# s'appuyer sur quelque chose ou quelqu'un



## Jade14

Hola, 

J'ai du mal avec la notion "repaldarse" et je me demande si ma traduction est correcte dans le cas suivant:

"La symbolique des motifs s’appuie donc sur les racines polynésiennes profondes."

"La simbolica de los disenos se respalda en sus profundas raizes polinesias."
 
Merci d'avance pour toute suggestion.
Jade


----------



## nagusi

Hola
Je crois que c’est mieux le verb: apoyar ou sostener.......La simbólica de los diseños se apoya (o se sostiene) en sus profundas raíces polinesias


----------



## Jade14

Muchas gracias nagusi! Que amable!


----------



## lunar

Hola,
Se sustenta o se apoya o se sostiene me parecen bien, pero lo que no va es _simbólica_... que en español es un adjetivo y no un sustantivo. ¿No querrás decir "el simbolismo"?


----------



## atobar

*Se sustenta* creo que es la mejor opción.

 Ej.: "Lo que digo _está respaldado_ por el 90% de la cámara" (no sustentado).
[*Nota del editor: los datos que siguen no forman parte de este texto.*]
(* ===== verification/CacheCtrl.v ===== *)
(** * CacheCtrl: the cache controllers, [cache/cacheCtrlHLS_{from,to}_net.cpp]

    [cacheCtrlHLS_from_net] passes every message of the network to the host and
    answers the requests of a directory itself: an invalidation is acknowledged
    to the directory, a fetch of a dirty block is answered to the requester and,
    one cycle later, to the directory.  [cacheCtrlHLS_to_net] merges these
    answers with the host's messages, answers first. *)
From S2P Require Import Prelude DsmType Wire.
From stdpp Require Import base numbers option list list_numbers.
Open Scope Z_scope.

(** ** [cacheCtrlHLS_from_net] *)
Record cache_from_net := mk_cache_from_net {
  cf_reg_copy_flag : Z;
  cf_reg_copy_type : Z;
  cf_reg_ctrl_msg : ctrl_msg;
  ctrl_msg_f_D_t_CC_in : list ctrl_msg;
  ctrl_msg_f_CC_t_CMD_out : list ctrl_msg;
  ctrl_msg_f_CC_t_CC_out : list ctrl_msg;
}.
#[export] Instance eta_cache_from_net : Eta cache_from_net := fun s =>
  mk_cache_from_net (cf_reg_copy_flag s) (cf_reg_copy_type s) (cf_reg_ctrl_msg s)
    (ctrl_msg_f_D_t_CC_in s) (ctrl_msg_f_CC_t_CMD_out s) (ctrl_msg_f_CC_t_CC_out s).

(** [tmp_ctrl_msg.dst_thread_type = t; ctrl_msg_f_CC_t_CMD_out << tmp_ctrl_msg] *)
Definition to_host (t : Z) (m : ctrl_msg) (s : cache_from_net) : cache_from_net :=
  s <| ctrl_msg_f_CC_t_CMD_out :=
         push (ctrl_msg_f_CC_t_CMD_out s) (m <| dst_thread_type := t |>) |>.

(** [tmp_ctrl_msg.mtype = t; tmp_ctrl_msg.dst_node_id = dst; out << tmp_ctrl_msg] *)
Definition to_peer (t : RawMessageType) (dst : Z) (m : ctrl_msg) (s : cache_from_net)
    : cache_from_net :=
  s <| ctrl_msg_f_CC_t_CC_out :=
         push (ctrl_msg_f_CC_t_CC_out s) (m <| mtype := t |> <| dst_node_id := dst |>) |>.

(** [wire_copy_flag == 0] with the message [m] read. *)
Definition cache_receive (m : ctrl_msg) (s : cache_from_net) : cache_from_net :=
  let sys := m <| dst_thread_type := THREAD_TYPE_SYS |> in
  match mtype_of (mtype m) with
  | Some DIR_2_AGENT_WRITE_SHARED_NOTONLY =>
      to_peer AGENT_2_DIR_WRITE_SHARED_NOTONLY_ACK (dir_gblock_nodeID m) sys
        (to_host THREAD_TYPE_SYS m s)
  | Some DIR_2_AGENT_WRITE_MISS_SHARED =>
      to_peer AGENT_2_DIR_WRITE_MISS_SHARED_ACK (dir_gblock_nodeID m) sys
        (to_host THREAD_TYPE_SYS m s)
  | Some DIR_2_AGENT_READ_MISS_DIRTY =>
      to_peer AGENT_2_APP_READ_MISS_DIRTY_ACKDATA (req_cline_nodeID m) sys
        ((to_host THREAD_TYPE_SYS m s)
           <| cf_reg_ctrl_msg := sys |> <| cf_reg_copy_flag := 1 |>)
  | Some DIR_2_AGENT_WRITE_MISS_DIRTY =>
      to_peer AGENT_2_APP_WRITE_MISS_DIRTY_ACKDATA (req_cline_nodeID m) sys
        ((to_host THREAD_TYPE_SYS m s)
           <| cf_reg_ctrl_msg := sys |> <| cf_reg_copy_flag := 1 |>)
  | _ => to_host THREAD_TYPE_APP m s
  end.

(** [wire_copy_flag != 0]. *)
Definition cache_copy (s : cache_from_net) : cache_from_net :=
  let m := cf_reg_ctrl_msg s in
  match mtype_of (mtype m) with
  | Some DIR_2_AGENT_READ_MISS_DIRTY =>
      (to_peer AGENT_2_DIR_READ_MISS_DIRTY_ACKDATA (dir_gblock_nodeID m) m s)
        <| cf_reg_copy_flag := 0 |>
  | Some DIR_2_AGENT_WRITE_MISS_DIRTY =>
      (to_peer AGENT_2_DIR_WRITE_MISS_DIRTY_ACK (dir_gblock_nodeID m) m s)
        <| cf_reg_copy_flag := 0 |>
  | _ => s
  end.

(** One call of [cacheCtrlHLS_from_net]. *)
Definition cacheCtrlHLS_from_net (s : cache_from_net) : cache_from_net :=
  if cf_reg_copy_flag s =? 0 then
    match ctrl_msg_f_D_t_CC_in s with
    | m :: ms => cache_receive m (s <| ctrl_msg_f_D_t_CC_in := ms |>)
    | [] => s
    end
  else cache_copy s.

(** ** [cacheCtrlHLS_to_net] *)
Record cache_to_net := mk_cache_to_net {
  ctrl_msg_f_CMD_t_CC_in : list ctrl_msg;
  ctrl_msg_f_CC_t_CC_in : list ctrl_msg;
  ctrl_msg_f_CC_t_CMC_out : list ctrl_msg;
}.

Definition cacheCtrlHLS_to_net (s : cache_to_net) : cache_to_net :=
  match ctrl_msg_f_CC_t_CC_in s, ctrl_msg_f_CMD_t_CC_in s with
  | m :: ms, cmd => mk_cache_to_net cmd ms (push (ctrl_msg_f_CC_t_CMC_out s) m)
  | [], m :: ms =>
      mk_cache_to_net ms []
        (push (ctrl_msg_f_CC_t_CMC_out s) (m <| dst_node_id := dir_gblock_nodeID m |>))
  | [], [] => s
  end.

(** ** Specification: what one message of the network causes *)

(** The copy handed to the host. *)
Definition host_copy (m : ctrl_msg) : ctrl_msg :=
  m <| dst_thread_type :=
    match mtype_of (mtype m) with
    | Some (DIR_2_AGENT_WRITE_SHARED_NOTONLY | DIR_2_AGENT_WRITE_MISS_SHARED
           | DIR_2_AGENT_READ_MISS_DIRTY | DIR_2_AGENT_WRITE_MISS_DIRTY) => THREAD_TYPE_SYS
    | _ => THREAD_TYPE_APP
    end |>.

(** An answer of type [t] to node [dst]. *)
Definition answer_to (t : RawMessageType) (dst : Z) (m : ctrl_msg) : ctrl_msg :=
  m <| dst_thread_type := THREAD_TYPE_SYS |> <| mtype := t |> <| dst_node_id := dst |>.

Definition agent_replies (m : ctrl_msg) : list ctrl_msg :=
  match mtype_of (mtype m) with
  | Some DIR_2_AGENT_WRITE_SHARED_NOTONLY =>
      [answer_to AGENT_2_DIR_WRITE_SHARED_NOTONLY_ACK (dir_gblock_nodeID m) m]
  | Some DIR_2_AGENT_WRITE_MISS_SHARED =>
      [answer_to AGENT_2_DIR_WRITE_MISS_SHARED_ACK (dir_gblock_nodeID m) m]
  | Some DIR_2_AGENT_READ_MISS_DIRTY =>
      [answer_to AGENT_2_APP_READ_MISS_DIRTY_ACKDATA (req_cline_nodeID m) m;
       answer_to AGENT_2_DIR_READ_MISS_DIRTY_ACKDATA (dir_gblock_nodeID m) m]
  | Some DIR_2_AGENT_WRITE_MISS_DIRTY =>
      [answer_to AGENT_2_APP_WRITE_MISS_DIRTY_ACKDATA (req_cline_nodeID m) m;
       answer_to AGENT_2_DIR_WRITE_MISS_DIRTY_ACK (dir_gblock_nodeID m) m]
  | _ => []
  end.

(** Cycles a message occupies. *)
Definition cycles (m : ctrl_msg) : nat := Nat.max 1 (length (agent_replies m)).

(** ** Lemmas *)

(** One message, from and to the idle state. *)
Lemma cache_message m ms reg ty cmd cc :
  ∃ reg', Nat.iter (cycles m) cacheCtrlHLS_from_net
      (mk_cache_from_net 0 ty reg (m :: ms) cmd cc) =
    mk_cache_from_net 0 ty reg' ms (cmd ++ [host_copy m]) (cc ++ agent_replies m).
Proof.
  unfold cycles, agent_replies, host_copy.
  destruct (mtype_of (mtype m)) as [t|] eqn:E; [destruct t|];
    cbn [length Nat.max Nat.iter nat_rect];
    unfold cacheCtrlHLS_from_net; cbn [cf_reg_copy_flag Z.eqb ctrl_msg_f_D_t_CC_in];
    unfold cache_receive; rewrite E; cbn -[mtype_of];
    unfold cache_copy; cbn -[mtype_of]; rewrite ?E; unfold to_peer, to_host, push;
    cbn -[mtype_of];
    eexists; rewrite ?app_nil_r, <-?(assoc_L (++)); reflexivity.
Qed.

Lemma cache_messages ms reg ty cmd cc :
  ∃ reg', Nat.iter (sum_list_with cycles ms) cacheCtrlHLS_from_net
      (mk_cache_from_net 0 ty reg ms cmd cc) =
    mk_cache_from_net 0 ty reg' [] (cmd ++ (host_copy <$> ms)) (cc ++ (ms ≫= agent_replies)).
Proof.
  revert reg cmd cc. induction ms as [|m ms IH]; intros reg cmd cc.
  - exists reg. cbn. by rewrite !app_nil_r.
  - destruct (cache_message m ms reg ty cmd cc) as [reg1 E1].
    destruct (IH reg1 (cmd ++ [host_copy m]) (cc ++ agent_replies m)) as [reg2 E2].
    exists reg2. cbn [sum_list_with]. rewrite Nat.add_comm, Nat.iter_add, E1, E2.
    by rewrite fmap_cons, bind_cons, <-!(assoc_L (++)).
Qed.

Lemma cache_merge cmd cc out :
  Nat.iter (length cc + length cmd) cacheCtrlHLS_to_net (mk_cache_to_net cmd cc out) =
  mk_cache_to_net [] [] (out ++ cc ++
    ((λ m, m <| dst_node_id := dir_gblock_nodeID m |>) <$> cmd)).
Proof.
  revert out. induction cc as [|m cc IH]; intros out.
  - cbn [length Nat.add]. revert out. induction cmd as [|m cmd IH]; intros out.
    + cbn. by rewrite app_nil_r.
    + cbn [length]. rewrite Nat.iter_succ_r.
      cbn [cacheCtrlHLS_to_net ctrl_msg_f_CC_t_CC_in ctrl_msg_f_CMD_t_CC_in
        ctrl_msg_f_CC_t_CMC_out].
      rewrite IH. unfold push. by rewrite <-(assoc_L (++)).
  - cbn [length Nat.add]. rewrite Nat.iter_succ_r.
    cbn [cacheCtrlHLS_to_net ctrl_msg_f_CC_t_CC_in ctrl_msg_f_CMD_t_CC_in
      ctrl_msg_f_CC_t_CMC_out].
    rewrite IH. unfold push. by rewrite <-(assoc_L (++)).
Qed.

(** The acknowledgement the directory expects for a request it sent to an agent. *)
Definition ack_of (t : RawMessageType) : option RawMessageType :=
  match t with
  | DIR_2_AGENT_READ_MISS_DIRTY => Some AGENT_2_DIR_READ_MISS_DIRTY_ACKDATA
  | DIR_2_AGENT_WRITE_MISS_DIRTY => Some AGENT_2_DIR_WRITE_MISS_DIRTY_ACK
  | DIR_2_AGENT_WRITE_MISS_SHARED => Some AGENT_2_DIR_WRITE_MISS_SHARED_ACK
  | DIR_2_AGENT_WRITE_SHARED_NOTONLY => Some AGENT_2_DIR_WRITE_SHARED_NOTONLY_ACK
  | _ => None
  end.

(** [r] answers [m] with type [t]: same transaction, sent to the home node. *)
Definition acknowledges (t : RawMessageType) (m r : ctrl_msg) : Prop :=
  mtype r = t ∧ dst_node_id r = dir_gblock_nodeID m ∧
  dir_gblock_index r = dir_gblock_index m ∧ req_cline_nodeID r = req_cline_nodeID m ∧
  req_cline_addr r = req_cline_addr m ∧ agent_cline_nodeID r = agent_cline_nodeID m ∧
  dir_gblock_nodeID r = dir_gblock_nodeID m.

(** ** Properties *)

(** The cache controller handles any queue of network messages to the end
    from its idle state: after one or two cycles per message it is idle with an
    empty queue, the host has received every message once and in order, marked
    for the thread that serves it, and the answers have been sent in order. *)
Theorem cache_serves_all ms reg ty cmd cc :
  ∃ reg', Nat.iter (sum_list_with cycles ms) cacheCtrlHLS_from_net
      (mk_cache_from_net 0 ty reg ms cmd cc) =
    mk_cache_from_net 0 ty reg' [] (cmd ++ (host_copy <$> ms)) (cc ++ (ms ≫= agent_replies)).
Proof. apply cache_messages. Qed.

(** Every request of a directory to an agent is acknowledged exactly once: a
    request of type [t] makes the controller send one message of the type that
    acknowledges [t], to the home node and for the same transaction, before it
    reads the next message; a fetch of a dirty block also answers the requester;
    any other message is answered by nothing. *)
Theorem agent_acknowledges m (t : RawMessageType) ms reg ty cmd cc :
  mtype m = t →
  ∃ k reg' l, (k ≤ 2)%nat ∧
    Nat.iter k cacheCtrlHLS_from_net (mk_cache_from_net 0 ty reg (m :: ms) cmd cc) =
      mk_cache_from_net 0 ty reg' ms (cmd ++ [host_copy m]) (cc ++ l) ∧
    match ack_of t with
    | Some a => ∃ r l1, l = l1 ++ [r] ∧ acknowledges a m r ∧
        Forall (λ x, dst_node_id x = req_cline_nodeID m ∧
                     (mtype x = AGENT_2_APP_READ_MISS_DIRTY_ACKDATA ∨
                      mtype x = AGENT_2_APP_WRITE_MISS_DIRTY_ACKDATA)) l1
    | None => l = []
    end.
Proof.
  intros Ht. destruct (cache_message m ms reg ty cmd cc) as [reg' E].
  exists (cycles m), reg', (agent_replies m). split_and!; [|done|].
  - unfold cycles, agent_replies. rewrite Ht, mtype_of_val. by destruct t; cbn; lia.
  - unfold agent_replies. rewrite Ht, mtype_of_val. destruct t; cbn [ack_of]; try done.
    all: first [ eexists _, []; split; [reflexivity|]
               | eexists _, [_]; split; [reflexivity|] ];
      (split; [done|]);
      repeat (apply Forall_cons; split; [split; [done|first [by left | by right]]|]);
      by apply Forall_nil.
Qed.

(** The merge towards the network loses nothing and prefers answers: with
    [cc] answers and [cmd] host messages queued, the answers leave first, then
    the host's messages, each addressed to the home node of its block. *)
Theorem cache_merges cmd cc out :
  Nat.iter (length cc + length cmd) cacheCtrlHLS_to_net (mk_cache_to_net cmd cc out) =
  mk_cache_to_net [] [] (out ++ cc ++
    ((λ m, m <| dst_node_id := dir_gblock_nodeID m |>) <$> cmd)).
Proof. apply cache_merge. Qed.

(** ** Witness *)
Lemma agent_acknowledges_witness :
  let m := ctrl_msg_zero <| mtype := DIR_2_AGENT_WRITE_MISS_SHARED |> in
  ∃ k l r, ctrl_msg_f_CC_t_CC_out (Nat.iter k cacheCtrlHLS_from_net
      (mk_cache_from_net 0 0 ctrl_msg_zero [m] [] [])) = l ++ [r] ∧
    mtype r = AGENT_2_DIR_WRITE_MISS_SHARED_ACK.
Proof.
  intros m. destruct (agent_acknowledges m DIR_2_AGENT_WRITE_MISS_SHARED [] ctrl_msg_zero 0
    [] [] eq_refl) as (k & reg' & l & _ & E & r & l1 & -> & H & F).
  exists k, l1, r. rewrite E. split; [done|apply H].
Defined.
(* ===== verification/Net.v ===== *)
(** * Net: the network side, [net/{ctrlMsgCopy,dataMsgFetch,parser,deparser}.cpp]

    [ctrlMsgCopy] merges the control messages of the directory and of the cache
    controller; [dataMsgFetch] has the cache line of the messages that carry one
    read from the host, and joins message and data; [parser] turns a message and
    its data into a frame (a MAC beat, a control beat, data beats) and [deparser]
    turns frames back into messages for the two controllers and DMA writes. *)
From S2P Require Import Prelude DsmType Wire.
From stdpp Require Import base numbers option list list_numbers relations.
Open Scope Z_scope.

(** ** [ctrlMsgCopy] *)
Record msg_copy := mk_msg_copy {
  mc_reg_flag : Z;
  ctrl_msg_f_CC_t_CMC_in : list ctrl_msg;
  ctrl_msg_f_DC_t_CMC_in : list ctrl_msg;
  ctrl_msg_f_CMC_t_DMF_out : list ctrl_msg;
}.

Definition ctrlMsgCopy (s : msg_copy) : msg_copy :=
  let out := ctrl_msg_f_CMC_t_DMF_out s in
  match ctrl_msg_f_CC_t_CMC_in s, ctrl_msg_f_DC_t_CMC_in s with
  | m :: cc, [] => mk_msg_copy 0 cc [] (push out m)
  | [], m :: dc => mk_msg_copy 1 [] dc (push out m)
  | m :: cc, m' :: dc =>
      if mc_reg_flag s =? 1 then mk_msg_copy 0 cc (m' :: dc) (push out m)
      else mk_msg_copy 1 (m :: cc) dc (push out m')
  | [], [] => s
  end.

(** ** [dataMsgFetch] *)
Record msg_fetch := mk_msg_fetch {
  reg_h2c_data_end_flag : Z;
  reg_debug_state : Z;
  h2c_cmd_f_DMF_t_CD_out : list h2c_cmd;
  h2c_data_f_DD_t_DMF_in : list h2c_data;
  ctrl_msg_f_CMC_t_DMF_in : list ctrl_msg;
  ctrl_msg_f_DMF_t_P_out : list ctrl_msg;
  data_msg_f_DMF_t_P_out : list data_msg;
  ctrl_msg_f_DMF_t_DMF_out : list ctrl_msg;
  ctrl_msg_f_DMF_t_DMF_in : list ctrl_msg;
  debug_state : Z;
}.
#[export] Instance eta_msg_fetch : Eta msg_fetch := fun s =>
  mk_msg_fetch (reg_h2c_data_end_flag s) (reg_debug_state s) (h2c_cmd_f_DMF_t_CD_out s)
    (h2c_data_f_DD_t_DMF_in s) (ctrl_msg_f_CMC_t_DMF_in s) (ctrl_msg_f_DMF_t_P_out s)
    (data_msg_f_DMF_t_P_out s) (ctrl_msg_f_DMF_t_DMF_out s) (ctrl_msg_f_DMF_t_DMF_in s)
    (debug_state s).

(** The address the cache line of a message is read from, if it carries one. *)
Definition fetch_addr (m : ctrl_msg) : option Z :=
  match mtype_of (mtype m) with
  | Some (AGENT_2_DIR_READ_MISS_DIRTY_ACKDATA | AGENT_2_APP_READ_MISS_DIRTY_ACKDATA
         | AGENT_2_APP_WRITE_MISS_DIRTY_ACKDATA) => Some (agent_cline_addr m)
  | Some (DIR_2_APP_READ_MISS_ACKDATA | DIR_2_APP_WRITE_MISS_ACKDATA
         | DIR_2_APP_WRITE_MISS_SHAREDDATA) => Some (dir_gblock_addr m)
  | Some R_EVICT_DIRTY => Some (req_cline_addr m)
  | _ => None
  end.
Lemma arb_inv_tick s h a :
  arb_inv s h → cdd_out (arb s) a → ∃ h', arb_inv (mk_arb_sys a (arr_cmds s) (arr_datas s)) h'.
Proof.
  intros [] [Es Ec Ed Ee Eq|i c cs d ds Hi He Ex Es Ec Ed Ee Eq|i d ds Hi He Hq Ex Es Ec Ed Ee Eq].
  - exists h. split; cbn; rewrite ?Ec, ?Ed, ?Ee, ?Eq; try done; intros i Hi; rewrite Es; auto.
  - destruct ai_runs0 as [[_ Hh]|[? _]]; [|congruence].
    pose proof (ai_qid0 i Hi) as Hqid. rewrite Ex in Hqid. cbn in Hqid.
    apply Forall_cons in Hqid as [Hqc Hqs].
    pose proof (ai_last0 i Hi) as Hl. rewrite Ex in Hl. cbn in Hl. apply Forall_cons in Hl as [Hld Hls].
    exists (h ++ [mk_served i c [d]]).
    split; cbn; rewrite ?Ec, ?Ed, ?Ee; unfold push.
    + by rewrite fmap_app, ai_cmds0.
    + by rewrite bind_app, fmap_app, ai_datas0.
    + destruct Hld as [Hl|Hl]; rewrite Hl; cbn.
      * right. split; [done|]. exists h, (mk_served i c [d]). split_and!; [done|done| |auto].
        by apply Forall_singleton.
      * left. split; [done|]. apply Forall_app. split; [done|]. apply Forall_singleton.
        by exists [], d.
    + apply Forall_app. split; [done|]. by apply Forall_singleton.
    + intros j Hj. rewrite ai_arr_cmds0, Es, filter_key_snoc by done. cbn.
      destruct (Z.eqb_spec j i) as [->|].
      * rewrite decide_True by done. rewrite fmap_app, <-app_assoc, Ex. done.
      * rewrite decide_False by done. by rewrite app_nil_r.
    + intros j Hj. rewrite ai_arr_datas0, Es, filter_key_snoc by done. cbn.
      destruct (Z.eqb_spec j i) as [->|].
      * rewrite decide_True by done. rewrite bind_app, <-app_assoc, Ex. done.
      * rewrite decide_False by done. by rewrite app_nil_r.
    + intros j Hj. rewrite Es by done. destruct (Z.eqb_spec j i) as [->|]; auto.
    + intros j Hj. rewrite Es by done. destruct (Z.eqb_spec j i) as [->|]; auto.
  - destruct ai_runs0 as [[? _]|(He0 & h' & r & -> & Hh & Ho & Er)]; [congruence|].
    pose proof (ai_last0 i Hi) as Hl. rewrite Ex in Hl. apply Forall_cons in Hl as [Hld Hls].
    apply Forall_app in ai_src0 as [Hs' Hr]. rewrite Forall_singleton in Hr.
    assert (sv_src r = i) as Hri by (rewrite <-Hq, Er; symmetry; apply Hr).
    exists (h' ++ [mk_served i (sv_cmd r) (sv_data r ++ [d])]).
    split; cbn; rewrite ?Ec, ?Ed, ?Ee, ?Eq; unfold push.
    + rewrite ai_cmds0, !fmap_app. done.
    + rewrite ai_datas0, !bind_app, !fmap_app. cbn. by rewrite !app_nil_r, fmap_app, app_assoc.
    + destruct Hld as [Hl|Hl]; rewrite Hl; cbn.
      * right. split; [done|]. eexists h', _. split_and!; [done|done| |done].
        apply Forall_app. split; [done|]. by apply Forall_singleton.
      * left. split; [done|]. apply Forall_app. split; [done|]. apply Forall_singleton.
        by exists (sv_data r), d.
    + apply Forall_app. split; [done|]. apply Forall_singleton. split; [done|].
      cbn. rewrite <-Hri. apply Hr.
    + intros j Hj. rewrite ai_arr_cmds0, Es, !filter_key_snoc by done. rewrite Hri. cbn.
      destruct (Z.eqb_spec j i) as [->|].
      * rewrite !decide_True by done. by rewrite !fmap_app.
      * by rewrite !decide_False by done.
    + intros j Hj. rewrite ai_arr_datas0, Es, !filter_key_snoc by done. rewrite Hri. cbn.
      destruct (Z.eqb_spec j i) as [->|].
      * rewrite !decide_True by done. rewrite !bind_app, Ex. cbn. by rewrite !app_nil_r, <-!app_assoc.
      * by rewrite !decide_False by done.
    + intros j Hj. rewrite Es by done. destruct (Z.eqb_spec j i) as [->|]; auto.
    + intros j Hj. rewrite Es by done. destruct (Z.eqb_spec j i) as [->|]; auto.
Qed.

(** C25: The DMA writes of the three sources reach the host whole: whatever the order of
    arrivals, the arbiter never reads an empty stream, and its output is a sequence
    of commands, each followed by exactly the beats that its own source gave for it
    up to the one marked last, never mixed with beats of another source; each
    source's commands and beats are taken in order, none lost or repeated. *)
Theorem arbiter_merges s :
  reachable arb_init arb_step s →
  is_Some (c2hCmdDataDeliverHLS (arb s)) ∧
  ∃ h, c2h_cmd_f_CDD_t_QS_out (arb s) = (λ r, (sv_cmd r) <| c2h_qid := 0 |>) <$> h ∧
    c2h_data_f_CDD_t_QS_out (arb s) =
      (λ d, d <| c2h_ctrl_qid := 0 |>) <$> (h ≫= sv_data) ∧
    (Forall sv_closed h ∨ ∃ h' r, h = h' ++ [r] ∧ Forall sv_closed h' ∧ sv_open r) ∧
    ∀ i, 0 ≤ i ≤ 2 →
      arr_cmds s i = (sv_cmd <$> filter (λ r, sv_src r = i) h) ++ src_cmds (source (arb s) i) ∧
      arr_datas s i =
        (filter (λ r, sv_src r = i) h ≫= sv_data) ++ src_datas (source (arb s) i).
Proof.
  intros Hs. split; [destruct (cdd_result (arb s)) as (a & -> & _); by eexists|].
  destruct (reachable_ind_inv arb_init arb_step (λ s, ∃ h, arb_inv s h)) with s as [h []].
  - intros s0 ?. exists []. by apply arb_inv_init.
  - intros s0 s1 [h I] Hst. destruct Hst as [s0 i c ??|s0 i d ??|s0 a Ha].
    + exists h. by apply arb_inv_cmd.
    + exists h. by apply arb_inv_data.
    + destruct (cdd_result (arb s0)) as (a' & Ea & Ho). rewrite Ha in Ea. injection Ea as <-.
      exact (arb_inv_tick _ _ _ I Ho).
  - done.
  - exists h. split_and!; try done.
    + destruct ai_runs0 as [[_ ?]|(_ & h' & r & ? & ? & ? & _)]; [by left|right]. by exists h', r.
    + intros i Hi. auto.
Qed.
En este caso tuyo es justo lo contrario.


----------



## in-need

!Hola!

*** Hilo dividido
Gévy (moderadora)
y tambien quisiera saber si "apoyarse en" es correcto, o "apoyarse sobre" en el contexto de valores, de culturas (s'appuyer sur un système de valeurs, de cultures)

muchas gracias a todos


----------



## Víctor Pérez

Lo habitual, en el contexto que mencionas, es *apoyarse en*.


----------



## in-need

muchas gracias, Victor!


----------



## framboise

Hola,

Tengo dudas a la hora de traducir esta frase:

_*Appuyé sur* le pouvoir impérial, coulé dans les institutions anciennes, porteur d'une esperance nouvelle, il s'étendit très rapidement._

Está hablando del cristianismo.

Basado en el poder imperial?

Gracias por vuestra ayuda

Fram


----------



## Tina.Irun

Hola:
Yo entiendo que está "respaldado por ..."


----------



## framboise

Hola, Tina:

Tu propuesta me parece más coherente. ¿Pero entonces por qué ha utilizao "sur"?

Gracias

Un saludo


----------



## VRF

Hola:

la construcción en francés sería "appuyer sur qqch", al igual que si dijeses "apoyándose sobre el poder...."

Pero, como ya te sugirió Tina, lo más apropiado es "respaldado por"

También podrías decir "sustentado por el poder....", aunque no sería realmente el equivalente, sino que esto sería la traducción de "soutenu par le pouvoir...."....


----------



## framboise

Gracias, VRF.

Las preposiciones son un asunto un poco espinoso...

Me gusta la opción de "respaldado por", pero quería estar segura.

Un saludo,

Framboise


----------



## Leon_Izquierdo

También podría ser "basarse sobre", ¿verdad?


----------



## silvia fernanda

Hola,
¿Podrían ayudarme con esta frase?

Ce à quoi tu te tiens, ce sur quoi tu* t'appuies*, c´est là véritablement ton Dieu.

Mi intento:

Aquello de lo que te agarras, aquello en lo que *te sostienes*, es verdaderamente tu Dios.

muchas gracias


----------



## Gévy

Hola:

Me parece mejor: buscas apoyo.

Bisous,

Gévy


----------



## silvia fernanda

Gracias Gévy,
Saludos

Silvia


----------



## xenor

Bonjour ! 
je cherche à traduire la phrase suivante : "Il gagna les élections en s’appuyant sur un discours critiquant les autres partis."
Comment traduire en s'appuyant du fait que le sens ici est "en s'aidant de".
je pensais à "basandóse" ou "respaldandóse" 
Qu'en pensez vous ? 

merci !


----------



## framboise

Hola Xenor,

Podrías decir "Apoyándose en un discurso de crítica del resto de partidos".

Un saludo
Framboise


----------



## xenor

Muchas gracias Framboise


----------



## framboise

Il n'y a pas de quoi

hasta otra


----------